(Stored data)
· · · · · · ·

Lemma unambiguous_path_spec {E} a b :
  exists v, instructions_have_unambiguous_path (E:=E) program cfg a b = Ret v /\
    (v = true -> first <= a <= b /\ b < end_ /\ straight_path a b).
Proof.
  pose proof (bg_split _ _ _ _ _ _ HB) as Hs.
  destruct (bg_map _ _ _ _ _ _ HB) as (map & Hmap & Hnum).
  unfold instructions_have_unambiguous_path. rewrite Hmap.
  assert (Hno : exists v, Ret (E:=E) false = Ret v /\
    (v = true -> first <= a <= b /\ b < end_ /\ straight_path a b)) by (by exists false).
  destruct ((a <? 0) || (b <? a) || (count <=? b)) eqn:Hg; [done|]. bools.
  destruct (block_of starts (E:=E) map a Hnum ltac:(lia)) as (c & -> & Hc). mstep.
  destruct (block_of starts (E:=E) map b Hnum ltac:(lia)) as (d & -> & Hd). mstep.
  destruct ((c <? 0) || (d <? 0)) eqn:Hg; [done|]. bools.
  destruct Hc as [Hc|[? _]]; [|lia]. destruct Hd as [Hd|[? _]]; [|lia].
  pose proof (in_block_mono _ _ _ _ _ _ HB a b c d Hc Hd ltac:(lia)).
  assert (Hdn : d < zlength starts) by (destruct Hd as (y & Hy & _); apply znth_Some in Hy; lia).
  assert (Hr : first <= a /\ b < end_).
  { destruct Hc as (x & Hx & ?), Hd as (y & Hy & ?).
    pose proof (block_range program first end_ starts Hs c x Hx).
    pose proof (block_range program first end_ starts Hs d y Hy). lia. }
  destruct (Z.eqb_spec c d) as [->|Hne].
  { exists true. split; [done|]. intros _. split; [lia|]. split; [lia|].
    apply (straight_blocks a b d d); [done..|]. lia. }
  destruct (any_index_spec (E:=E) (fun e => only_step (E:=E) cfg e = Ret false) (Z.to_nat (d - c)) c
    (fun e => only ← only_step cfg e; Ret (negb only))) as (v & -> & Hv).
  { intros e He. destruct (only_step_spec (E:=E) e ltac:(lia) ltac:(lia)) as (w & -> & _). mstep.
    exists (negb w). split; [done|]. by destruct w. }
  mstep. exists (negb v). split; [done|]. intros ->%negb_true_iff. split; [lia|]. split; [lia|].
  apply (straight_blocks a b c d); [done..|]. intros e He.
  destruct (only_step_spec (E:=E) e ltac:(lia) ltac:(lia)) as (w & Hw & HP). apply HP.
  destruct w; [done|]. exfalso. enough (false = true) by done. apply Hv. exists e. split; [lia|done].
Qed.
End straight.
End analysis.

· · · · · · ·

Exercise requirements >> The records shown above are to be retyped exactly, with none omitted.

Worked solution >>
Lemma unambiguous_path_spec {E} a b :
  exists v, instructions_have_unambiguous_path (E:=E) program cfg a b = Ret v /\
    (v = true -> first <= a <= b /\ b < end_ /\ straight_path a b).
Proof.
  pose proof (bg_split _ _ _ _ _ _ HB) as Hs.
  destruct (bg_map _ _ _ _ _ _ HB) as (map & Hmap & Hnum).
  unfold instructions_have_unambiguous_path. rewrite Hmap.
  assert (Hno : exists v, Ret (E:=E) false = Ret v /\
    (v = true -> first <= a <= b /\ b < end_ /\ straight_path a b)) by (by exists false).
  destruct ((a <? 0) || (b <? a) || (count <=? b)) eqn:Hg; [done|]. bools.
  destruct (block_of starts (E:=E) map a Hnum ltac:(lia)) as (c & -> & Hc). mstep.
  destruct (block_of starts (E:=E) map b Hnum ltac:(lia)) as (d & -> & Hd). mstep.
  destruct ((c <? 0) || (d <? 0)) eqn:Hg; [done|]. bools.
  destruct Hc as [Hc|[? _]]; [|lia]. destruct Hd as [Hd|[? _]]; [|lia].
  pose proof (in_block_mono _ _ _ _ _ _ HB a b c d Hc Hd ltac:(lia)).
  assert (Hdn : d < zlength starts) by (destruct Hd as (y & Hy & _); apply znth_Some in Hy; lia).
  assert (Hr : first <= a /\ b < end_).
  { destruct Hc as (x & Hx & ?), Hd as (y & Hy & ?).
    pose proof (block_range program first end_ starts Hs c x Hx).
    pose proof (block_range program first end_ starts Hs d y Hy). lia. }
  destruct (Z.eqb_spec c d) as [->|Hne].
  { exists true. split; [done|]. intros _. split; [lia|]. split; [lia|].
    apply (straight_blocks a b d d); [done..|]. lia. }
  destruct (any_index_spec (E:=E) (fun e => only_step (E:=E) cfg e = Ret false) (Z.to_nat (d - c)) c
    (fun e => only ← only_step cfg e; Ret (negb only))) as (v & -> & Hv).
  { intros e He. destruct (only_step_spec (E:=E) e ltac:(lia) ltac:(lia)) as (w & -> & _). mstep.
    exists (negb w). split; [done|]. by destruct w. }
  mstep. exists (negb v). split; [done|]. intros ->%negb_true_iff. split; [lia|]. split; [lia|].
  apply (straight_blocks a b c d); [done..|]. intros e He.
  destruct (only_step_spec (E:=E) e ltac:(lia) ltac:(lia)) as (w & Hw & HP). apply HP.
  destruct w; [done|]. exfalso. enough (false = true) by done. apply Hv. exists e. split; [lia|done].
Qed.
End straight.
End analysis.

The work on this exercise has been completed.